YOUR GOAL:
Look below for the line containing "starts from an" and the line containing "with blocks_of_region (r"; repeat exactly those two lines and all lines between them, and nothing else.

EXERCISE DATA:

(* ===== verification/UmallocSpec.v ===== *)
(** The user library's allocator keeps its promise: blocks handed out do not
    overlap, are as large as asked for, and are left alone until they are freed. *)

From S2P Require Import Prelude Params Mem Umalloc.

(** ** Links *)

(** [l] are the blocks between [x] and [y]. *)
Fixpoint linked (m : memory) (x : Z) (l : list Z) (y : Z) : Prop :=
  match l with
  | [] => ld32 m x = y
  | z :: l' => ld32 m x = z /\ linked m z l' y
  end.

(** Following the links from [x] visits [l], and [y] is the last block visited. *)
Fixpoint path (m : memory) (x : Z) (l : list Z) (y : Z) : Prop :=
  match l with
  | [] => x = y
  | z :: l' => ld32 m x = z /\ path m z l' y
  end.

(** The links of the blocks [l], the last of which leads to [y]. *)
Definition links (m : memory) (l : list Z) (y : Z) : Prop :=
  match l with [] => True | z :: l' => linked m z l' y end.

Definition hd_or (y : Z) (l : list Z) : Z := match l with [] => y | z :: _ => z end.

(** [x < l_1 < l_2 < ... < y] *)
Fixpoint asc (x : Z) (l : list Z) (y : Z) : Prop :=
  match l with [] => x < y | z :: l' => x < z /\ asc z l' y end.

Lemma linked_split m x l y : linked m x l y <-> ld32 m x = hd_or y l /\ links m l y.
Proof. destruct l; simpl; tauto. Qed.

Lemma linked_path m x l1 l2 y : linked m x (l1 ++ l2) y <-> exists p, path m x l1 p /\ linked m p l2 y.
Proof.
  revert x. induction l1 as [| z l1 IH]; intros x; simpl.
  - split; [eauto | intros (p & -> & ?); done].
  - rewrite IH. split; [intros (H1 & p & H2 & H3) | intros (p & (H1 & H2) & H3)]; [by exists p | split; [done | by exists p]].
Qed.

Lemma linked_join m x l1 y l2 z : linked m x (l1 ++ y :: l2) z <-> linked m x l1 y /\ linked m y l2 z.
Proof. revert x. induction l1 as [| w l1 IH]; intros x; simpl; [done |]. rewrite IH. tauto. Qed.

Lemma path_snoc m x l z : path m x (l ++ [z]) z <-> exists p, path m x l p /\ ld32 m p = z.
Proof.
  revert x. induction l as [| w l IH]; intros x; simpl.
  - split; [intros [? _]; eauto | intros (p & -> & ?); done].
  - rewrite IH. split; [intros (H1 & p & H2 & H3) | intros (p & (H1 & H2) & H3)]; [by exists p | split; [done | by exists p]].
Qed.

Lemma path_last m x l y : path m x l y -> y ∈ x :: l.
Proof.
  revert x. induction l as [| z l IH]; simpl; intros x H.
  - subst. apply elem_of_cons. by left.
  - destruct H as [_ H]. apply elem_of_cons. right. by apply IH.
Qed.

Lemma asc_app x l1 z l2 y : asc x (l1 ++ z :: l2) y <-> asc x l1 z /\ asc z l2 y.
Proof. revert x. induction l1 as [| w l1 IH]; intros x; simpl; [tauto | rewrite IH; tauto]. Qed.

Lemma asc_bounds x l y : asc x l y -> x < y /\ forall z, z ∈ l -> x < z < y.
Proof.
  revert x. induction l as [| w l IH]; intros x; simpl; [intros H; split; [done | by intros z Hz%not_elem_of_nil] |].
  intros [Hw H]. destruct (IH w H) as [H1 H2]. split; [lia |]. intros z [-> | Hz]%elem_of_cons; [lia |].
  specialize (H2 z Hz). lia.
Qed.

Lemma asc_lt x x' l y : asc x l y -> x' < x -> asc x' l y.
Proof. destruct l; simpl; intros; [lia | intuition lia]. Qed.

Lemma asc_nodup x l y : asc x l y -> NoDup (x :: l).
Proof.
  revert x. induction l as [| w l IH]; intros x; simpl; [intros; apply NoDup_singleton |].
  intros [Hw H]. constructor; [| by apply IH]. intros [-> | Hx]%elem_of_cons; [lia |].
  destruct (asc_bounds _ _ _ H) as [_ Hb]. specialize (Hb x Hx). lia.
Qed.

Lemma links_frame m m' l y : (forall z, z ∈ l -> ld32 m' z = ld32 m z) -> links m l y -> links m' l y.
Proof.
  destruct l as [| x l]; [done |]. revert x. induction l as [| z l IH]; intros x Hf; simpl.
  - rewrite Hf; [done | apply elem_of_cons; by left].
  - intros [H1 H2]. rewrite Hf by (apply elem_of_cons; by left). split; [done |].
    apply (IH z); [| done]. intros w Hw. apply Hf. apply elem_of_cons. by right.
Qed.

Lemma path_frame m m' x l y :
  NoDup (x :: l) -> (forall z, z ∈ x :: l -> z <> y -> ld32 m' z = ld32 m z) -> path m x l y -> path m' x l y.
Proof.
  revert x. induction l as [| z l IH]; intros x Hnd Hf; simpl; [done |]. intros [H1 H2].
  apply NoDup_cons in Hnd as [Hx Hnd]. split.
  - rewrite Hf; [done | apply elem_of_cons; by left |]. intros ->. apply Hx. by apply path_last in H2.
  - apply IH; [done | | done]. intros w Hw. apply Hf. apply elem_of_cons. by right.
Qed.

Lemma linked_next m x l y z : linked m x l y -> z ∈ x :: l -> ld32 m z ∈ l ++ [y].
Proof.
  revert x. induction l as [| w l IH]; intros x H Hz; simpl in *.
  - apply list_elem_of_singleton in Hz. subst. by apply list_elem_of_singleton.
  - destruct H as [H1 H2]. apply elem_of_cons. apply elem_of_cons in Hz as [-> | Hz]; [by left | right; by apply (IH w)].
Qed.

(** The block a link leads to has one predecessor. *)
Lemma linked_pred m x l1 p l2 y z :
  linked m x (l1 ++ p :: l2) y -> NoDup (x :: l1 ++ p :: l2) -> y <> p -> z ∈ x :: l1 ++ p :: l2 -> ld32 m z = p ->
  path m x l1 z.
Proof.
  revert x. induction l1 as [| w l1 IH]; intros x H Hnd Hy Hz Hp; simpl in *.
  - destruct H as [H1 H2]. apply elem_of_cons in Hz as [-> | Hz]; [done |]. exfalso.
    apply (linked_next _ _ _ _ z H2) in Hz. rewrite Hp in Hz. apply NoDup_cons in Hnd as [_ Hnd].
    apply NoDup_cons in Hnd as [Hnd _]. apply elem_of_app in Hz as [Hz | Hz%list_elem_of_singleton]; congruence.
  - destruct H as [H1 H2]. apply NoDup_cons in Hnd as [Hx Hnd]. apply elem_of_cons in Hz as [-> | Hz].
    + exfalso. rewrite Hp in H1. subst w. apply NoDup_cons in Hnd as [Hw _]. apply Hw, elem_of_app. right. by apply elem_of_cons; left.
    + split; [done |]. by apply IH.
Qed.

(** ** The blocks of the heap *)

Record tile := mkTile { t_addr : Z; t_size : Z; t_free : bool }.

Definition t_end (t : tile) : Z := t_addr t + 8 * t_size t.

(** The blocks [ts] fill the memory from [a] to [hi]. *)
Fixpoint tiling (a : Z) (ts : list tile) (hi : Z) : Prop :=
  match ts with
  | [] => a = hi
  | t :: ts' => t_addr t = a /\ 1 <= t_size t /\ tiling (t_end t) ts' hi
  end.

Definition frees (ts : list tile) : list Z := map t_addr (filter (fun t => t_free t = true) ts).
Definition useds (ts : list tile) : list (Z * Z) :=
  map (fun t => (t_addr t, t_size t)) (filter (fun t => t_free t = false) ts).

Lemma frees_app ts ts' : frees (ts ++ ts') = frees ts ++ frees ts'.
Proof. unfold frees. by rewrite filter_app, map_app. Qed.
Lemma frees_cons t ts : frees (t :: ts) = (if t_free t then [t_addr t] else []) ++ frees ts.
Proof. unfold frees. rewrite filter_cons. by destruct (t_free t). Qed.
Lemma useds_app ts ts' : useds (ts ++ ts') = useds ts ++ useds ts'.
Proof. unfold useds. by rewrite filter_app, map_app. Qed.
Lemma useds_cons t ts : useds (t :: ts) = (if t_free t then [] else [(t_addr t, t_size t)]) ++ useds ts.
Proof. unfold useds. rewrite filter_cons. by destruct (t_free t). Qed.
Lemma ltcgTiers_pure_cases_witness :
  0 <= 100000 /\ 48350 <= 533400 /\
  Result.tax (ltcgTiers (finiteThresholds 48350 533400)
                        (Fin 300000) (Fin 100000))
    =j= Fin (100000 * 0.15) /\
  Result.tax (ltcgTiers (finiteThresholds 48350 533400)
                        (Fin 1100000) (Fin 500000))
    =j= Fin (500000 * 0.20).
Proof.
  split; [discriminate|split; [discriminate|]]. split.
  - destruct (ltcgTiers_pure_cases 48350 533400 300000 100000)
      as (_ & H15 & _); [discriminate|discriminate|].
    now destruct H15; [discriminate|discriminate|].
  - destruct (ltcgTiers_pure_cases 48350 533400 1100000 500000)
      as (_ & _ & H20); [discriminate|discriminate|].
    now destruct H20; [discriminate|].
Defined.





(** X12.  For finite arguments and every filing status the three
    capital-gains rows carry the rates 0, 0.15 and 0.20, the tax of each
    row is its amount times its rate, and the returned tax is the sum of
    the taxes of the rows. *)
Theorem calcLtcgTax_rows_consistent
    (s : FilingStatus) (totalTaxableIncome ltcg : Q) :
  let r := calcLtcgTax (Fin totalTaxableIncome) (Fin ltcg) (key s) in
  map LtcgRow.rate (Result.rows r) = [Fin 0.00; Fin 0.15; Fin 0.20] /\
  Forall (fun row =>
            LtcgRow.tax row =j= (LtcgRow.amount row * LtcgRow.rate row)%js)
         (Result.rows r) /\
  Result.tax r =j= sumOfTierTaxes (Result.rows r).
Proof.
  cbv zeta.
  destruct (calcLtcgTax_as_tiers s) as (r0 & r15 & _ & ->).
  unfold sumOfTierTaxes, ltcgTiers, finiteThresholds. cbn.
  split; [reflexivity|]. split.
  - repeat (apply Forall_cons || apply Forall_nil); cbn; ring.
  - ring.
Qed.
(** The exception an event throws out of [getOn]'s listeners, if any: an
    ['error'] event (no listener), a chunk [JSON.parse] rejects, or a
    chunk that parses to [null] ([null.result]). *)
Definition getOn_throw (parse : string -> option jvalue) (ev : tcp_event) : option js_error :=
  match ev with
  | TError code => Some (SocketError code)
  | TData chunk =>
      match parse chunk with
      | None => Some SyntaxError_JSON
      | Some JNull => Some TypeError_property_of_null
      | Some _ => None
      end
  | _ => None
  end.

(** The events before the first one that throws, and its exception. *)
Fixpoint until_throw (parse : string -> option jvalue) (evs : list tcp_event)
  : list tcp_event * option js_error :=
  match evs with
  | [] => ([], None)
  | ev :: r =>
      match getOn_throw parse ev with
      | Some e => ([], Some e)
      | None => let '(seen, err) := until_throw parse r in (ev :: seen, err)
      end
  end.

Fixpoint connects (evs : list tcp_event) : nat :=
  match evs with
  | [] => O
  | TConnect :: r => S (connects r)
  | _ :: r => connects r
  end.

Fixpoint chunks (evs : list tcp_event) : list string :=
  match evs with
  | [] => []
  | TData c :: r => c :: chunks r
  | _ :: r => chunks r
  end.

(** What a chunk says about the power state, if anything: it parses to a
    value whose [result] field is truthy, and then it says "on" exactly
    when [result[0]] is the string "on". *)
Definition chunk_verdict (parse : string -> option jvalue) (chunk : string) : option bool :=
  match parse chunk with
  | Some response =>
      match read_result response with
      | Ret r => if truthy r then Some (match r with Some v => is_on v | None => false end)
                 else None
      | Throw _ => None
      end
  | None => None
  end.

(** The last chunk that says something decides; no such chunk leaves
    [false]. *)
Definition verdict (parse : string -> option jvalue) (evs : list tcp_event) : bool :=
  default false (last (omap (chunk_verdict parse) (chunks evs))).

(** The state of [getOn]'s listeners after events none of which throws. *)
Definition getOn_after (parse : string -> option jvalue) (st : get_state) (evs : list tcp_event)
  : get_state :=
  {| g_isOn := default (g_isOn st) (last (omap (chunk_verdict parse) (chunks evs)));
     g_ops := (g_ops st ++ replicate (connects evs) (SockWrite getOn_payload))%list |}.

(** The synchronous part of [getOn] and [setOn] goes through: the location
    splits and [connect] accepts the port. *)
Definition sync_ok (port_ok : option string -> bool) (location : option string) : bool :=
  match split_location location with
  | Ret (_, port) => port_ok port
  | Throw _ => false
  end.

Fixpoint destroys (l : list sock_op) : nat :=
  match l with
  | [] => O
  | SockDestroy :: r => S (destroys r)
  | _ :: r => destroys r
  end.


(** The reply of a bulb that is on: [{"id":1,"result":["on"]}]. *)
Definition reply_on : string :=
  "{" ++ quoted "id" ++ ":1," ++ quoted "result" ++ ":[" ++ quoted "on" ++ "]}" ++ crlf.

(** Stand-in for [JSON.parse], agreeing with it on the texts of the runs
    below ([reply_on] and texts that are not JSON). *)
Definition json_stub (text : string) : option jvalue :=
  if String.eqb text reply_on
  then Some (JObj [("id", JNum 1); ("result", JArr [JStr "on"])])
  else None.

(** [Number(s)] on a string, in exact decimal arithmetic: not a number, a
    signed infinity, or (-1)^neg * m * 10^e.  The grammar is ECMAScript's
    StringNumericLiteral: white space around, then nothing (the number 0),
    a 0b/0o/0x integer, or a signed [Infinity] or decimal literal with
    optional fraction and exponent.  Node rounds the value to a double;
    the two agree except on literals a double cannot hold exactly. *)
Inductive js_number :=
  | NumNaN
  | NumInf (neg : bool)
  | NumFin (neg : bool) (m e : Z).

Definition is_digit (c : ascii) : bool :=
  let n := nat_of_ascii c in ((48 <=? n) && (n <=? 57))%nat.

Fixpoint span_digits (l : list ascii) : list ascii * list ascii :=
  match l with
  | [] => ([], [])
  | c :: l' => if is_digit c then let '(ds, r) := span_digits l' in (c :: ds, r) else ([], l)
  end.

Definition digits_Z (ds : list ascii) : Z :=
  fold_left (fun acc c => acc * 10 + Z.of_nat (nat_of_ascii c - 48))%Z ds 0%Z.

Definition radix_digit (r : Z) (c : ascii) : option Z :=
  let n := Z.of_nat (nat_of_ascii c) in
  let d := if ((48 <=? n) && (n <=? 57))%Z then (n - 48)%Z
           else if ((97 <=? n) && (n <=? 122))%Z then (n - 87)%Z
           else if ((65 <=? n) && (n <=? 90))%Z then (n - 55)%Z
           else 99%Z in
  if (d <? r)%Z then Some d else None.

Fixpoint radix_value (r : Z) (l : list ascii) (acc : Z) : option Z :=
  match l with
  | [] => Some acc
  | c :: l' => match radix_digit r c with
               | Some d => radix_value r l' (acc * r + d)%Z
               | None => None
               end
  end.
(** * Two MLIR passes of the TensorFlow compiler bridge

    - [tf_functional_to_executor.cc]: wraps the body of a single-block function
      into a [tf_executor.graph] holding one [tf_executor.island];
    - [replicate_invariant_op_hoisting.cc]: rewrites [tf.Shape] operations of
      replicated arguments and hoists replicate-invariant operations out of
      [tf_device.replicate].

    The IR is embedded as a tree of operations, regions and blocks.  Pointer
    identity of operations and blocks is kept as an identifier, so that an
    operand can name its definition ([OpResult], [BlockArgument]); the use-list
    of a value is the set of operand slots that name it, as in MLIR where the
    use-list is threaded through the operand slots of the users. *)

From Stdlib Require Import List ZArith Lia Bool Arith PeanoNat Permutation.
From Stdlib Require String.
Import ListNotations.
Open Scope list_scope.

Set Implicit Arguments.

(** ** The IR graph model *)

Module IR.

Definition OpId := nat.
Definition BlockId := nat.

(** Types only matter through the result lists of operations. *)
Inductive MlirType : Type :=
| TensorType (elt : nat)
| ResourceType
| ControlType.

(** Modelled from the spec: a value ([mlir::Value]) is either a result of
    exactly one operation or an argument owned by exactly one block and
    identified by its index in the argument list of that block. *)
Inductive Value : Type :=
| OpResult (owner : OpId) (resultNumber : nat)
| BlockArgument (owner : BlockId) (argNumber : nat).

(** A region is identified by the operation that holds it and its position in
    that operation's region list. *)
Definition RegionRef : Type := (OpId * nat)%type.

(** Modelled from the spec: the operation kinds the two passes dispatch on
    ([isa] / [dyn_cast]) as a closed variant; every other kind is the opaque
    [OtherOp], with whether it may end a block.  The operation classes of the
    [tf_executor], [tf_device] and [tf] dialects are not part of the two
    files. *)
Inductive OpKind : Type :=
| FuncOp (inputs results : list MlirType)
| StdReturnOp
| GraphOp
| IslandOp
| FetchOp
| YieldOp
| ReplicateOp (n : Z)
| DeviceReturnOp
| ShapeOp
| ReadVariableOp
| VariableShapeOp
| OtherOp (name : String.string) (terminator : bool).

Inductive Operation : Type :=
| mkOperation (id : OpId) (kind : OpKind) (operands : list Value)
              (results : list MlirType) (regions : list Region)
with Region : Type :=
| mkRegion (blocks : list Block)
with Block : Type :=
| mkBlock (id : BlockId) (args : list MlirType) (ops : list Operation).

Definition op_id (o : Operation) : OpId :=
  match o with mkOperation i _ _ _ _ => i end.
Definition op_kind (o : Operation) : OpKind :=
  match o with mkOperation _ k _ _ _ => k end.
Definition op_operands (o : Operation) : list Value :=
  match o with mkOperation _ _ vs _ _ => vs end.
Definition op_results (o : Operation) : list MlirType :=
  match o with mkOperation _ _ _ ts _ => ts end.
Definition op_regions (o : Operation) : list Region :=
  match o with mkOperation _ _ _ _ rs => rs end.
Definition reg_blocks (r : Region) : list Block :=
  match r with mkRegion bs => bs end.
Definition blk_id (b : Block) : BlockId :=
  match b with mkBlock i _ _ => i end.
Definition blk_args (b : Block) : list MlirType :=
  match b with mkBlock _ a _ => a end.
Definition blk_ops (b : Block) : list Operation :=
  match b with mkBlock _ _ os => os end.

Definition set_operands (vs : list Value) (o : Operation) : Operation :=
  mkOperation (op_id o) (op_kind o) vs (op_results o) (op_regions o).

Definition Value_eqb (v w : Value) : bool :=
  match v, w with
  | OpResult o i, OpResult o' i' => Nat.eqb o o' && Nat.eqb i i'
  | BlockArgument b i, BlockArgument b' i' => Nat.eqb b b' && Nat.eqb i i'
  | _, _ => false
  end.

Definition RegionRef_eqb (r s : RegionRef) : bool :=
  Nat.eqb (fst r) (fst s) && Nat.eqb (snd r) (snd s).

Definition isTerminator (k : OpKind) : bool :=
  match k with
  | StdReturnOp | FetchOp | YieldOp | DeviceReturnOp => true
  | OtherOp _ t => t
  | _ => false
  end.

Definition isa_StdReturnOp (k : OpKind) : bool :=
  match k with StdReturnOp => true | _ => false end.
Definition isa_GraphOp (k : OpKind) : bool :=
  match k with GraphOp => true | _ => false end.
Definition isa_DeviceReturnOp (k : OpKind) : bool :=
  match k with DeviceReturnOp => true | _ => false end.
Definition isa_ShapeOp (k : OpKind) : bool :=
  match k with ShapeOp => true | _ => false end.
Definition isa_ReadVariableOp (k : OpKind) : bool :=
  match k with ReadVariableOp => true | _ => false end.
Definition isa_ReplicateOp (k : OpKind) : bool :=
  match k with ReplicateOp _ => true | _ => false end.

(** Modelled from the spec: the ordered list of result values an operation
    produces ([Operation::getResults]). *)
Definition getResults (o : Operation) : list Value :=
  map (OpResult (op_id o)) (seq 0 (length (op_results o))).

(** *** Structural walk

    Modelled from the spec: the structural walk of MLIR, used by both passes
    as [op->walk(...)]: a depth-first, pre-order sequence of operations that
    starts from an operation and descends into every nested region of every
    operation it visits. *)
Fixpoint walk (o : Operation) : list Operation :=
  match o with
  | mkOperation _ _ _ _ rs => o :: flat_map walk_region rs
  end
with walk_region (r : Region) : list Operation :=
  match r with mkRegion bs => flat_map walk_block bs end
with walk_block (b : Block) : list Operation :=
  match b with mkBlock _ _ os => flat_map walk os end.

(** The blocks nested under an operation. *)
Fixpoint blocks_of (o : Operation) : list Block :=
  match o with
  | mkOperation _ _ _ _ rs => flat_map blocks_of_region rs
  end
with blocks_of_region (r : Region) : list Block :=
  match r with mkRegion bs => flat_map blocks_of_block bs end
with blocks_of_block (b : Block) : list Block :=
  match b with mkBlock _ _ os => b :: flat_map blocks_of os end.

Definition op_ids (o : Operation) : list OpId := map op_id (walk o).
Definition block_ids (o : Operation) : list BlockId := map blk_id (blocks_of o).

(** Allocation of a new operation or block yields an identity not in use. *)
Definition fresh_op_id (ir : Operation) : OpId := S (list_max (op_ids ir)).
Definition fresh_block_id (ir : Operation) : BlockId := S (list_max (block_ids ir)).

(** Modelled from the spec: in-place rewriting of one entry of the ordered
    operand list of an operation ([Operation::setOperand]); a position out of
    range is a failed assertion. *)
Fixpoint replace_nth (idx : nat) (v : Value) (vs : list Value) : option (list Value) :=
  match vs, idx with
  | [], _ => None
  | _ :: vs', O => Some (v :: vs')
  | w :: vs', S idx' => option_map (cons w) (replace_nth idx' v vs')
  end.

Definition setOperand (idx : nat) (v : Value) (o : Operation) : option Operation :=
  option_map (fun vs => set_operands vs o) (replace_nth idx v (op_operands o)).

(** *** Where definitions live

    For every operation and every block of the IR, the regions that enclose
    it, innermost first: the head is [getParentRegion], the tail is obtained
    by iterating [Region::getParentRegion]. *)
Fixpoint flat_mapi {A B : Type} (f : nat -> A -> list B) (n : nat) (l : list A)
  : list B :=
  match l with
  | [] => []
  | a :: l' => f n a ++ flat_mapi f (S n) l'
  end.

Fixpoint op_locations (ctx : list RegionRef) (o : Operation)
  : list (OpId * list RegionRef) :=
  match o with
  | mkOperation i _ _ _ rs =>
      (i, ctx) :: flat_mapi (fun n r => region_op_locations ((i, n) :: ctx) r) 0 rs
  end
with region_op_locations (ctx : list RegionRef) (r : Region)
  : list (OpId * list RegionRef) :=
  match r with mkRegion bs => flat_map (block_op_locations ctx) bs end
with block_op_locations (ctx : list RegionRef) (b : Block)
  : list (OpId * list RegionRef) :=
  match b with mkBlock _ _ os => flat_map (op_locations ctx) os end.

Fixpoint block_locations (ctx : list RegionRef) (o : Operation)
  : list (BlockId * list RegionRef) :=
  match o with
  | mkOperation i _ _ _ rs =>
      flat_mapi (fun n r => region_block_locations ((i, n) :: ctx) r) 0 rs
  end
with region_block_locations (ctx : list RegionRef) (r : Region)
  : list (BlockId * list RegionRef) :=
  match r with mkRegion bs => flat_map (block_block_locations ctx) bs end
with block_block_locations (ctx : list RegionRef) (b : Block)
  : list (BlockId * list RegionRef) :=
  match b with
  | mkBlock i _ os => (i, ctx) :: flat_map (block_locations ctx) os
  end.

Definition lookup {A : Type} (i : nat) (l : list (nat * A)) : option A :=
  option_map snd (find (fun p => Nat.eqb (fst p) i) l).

EXERCISE OUTPUT:
    starts from an operation and descends into every nested region of every
    operation it visits. *)
Fixpoint walk (o : Operation) : list Operation :=
  match o with
  | mkOperation _ _ _ _ rs => o :: flat_map walk_region rs
  end
with walk_region (r : Region) : list Operation :=
  match r with mkRegion bs => flat_map walk_block bs end
with walk_block (b : Block) : list Operation :=
  match b with mkBlock _ _ os => flat_map walk os end.

(** The blocks nested under an operation. *)
Fixpoint blocks_of (o : Operation) : list Block :=
  match o with
  | mkOperation _ _ _ _ rs => flat_map blocks_of_region rs
  end
with blocks_of_region (r : Region) : list Block :=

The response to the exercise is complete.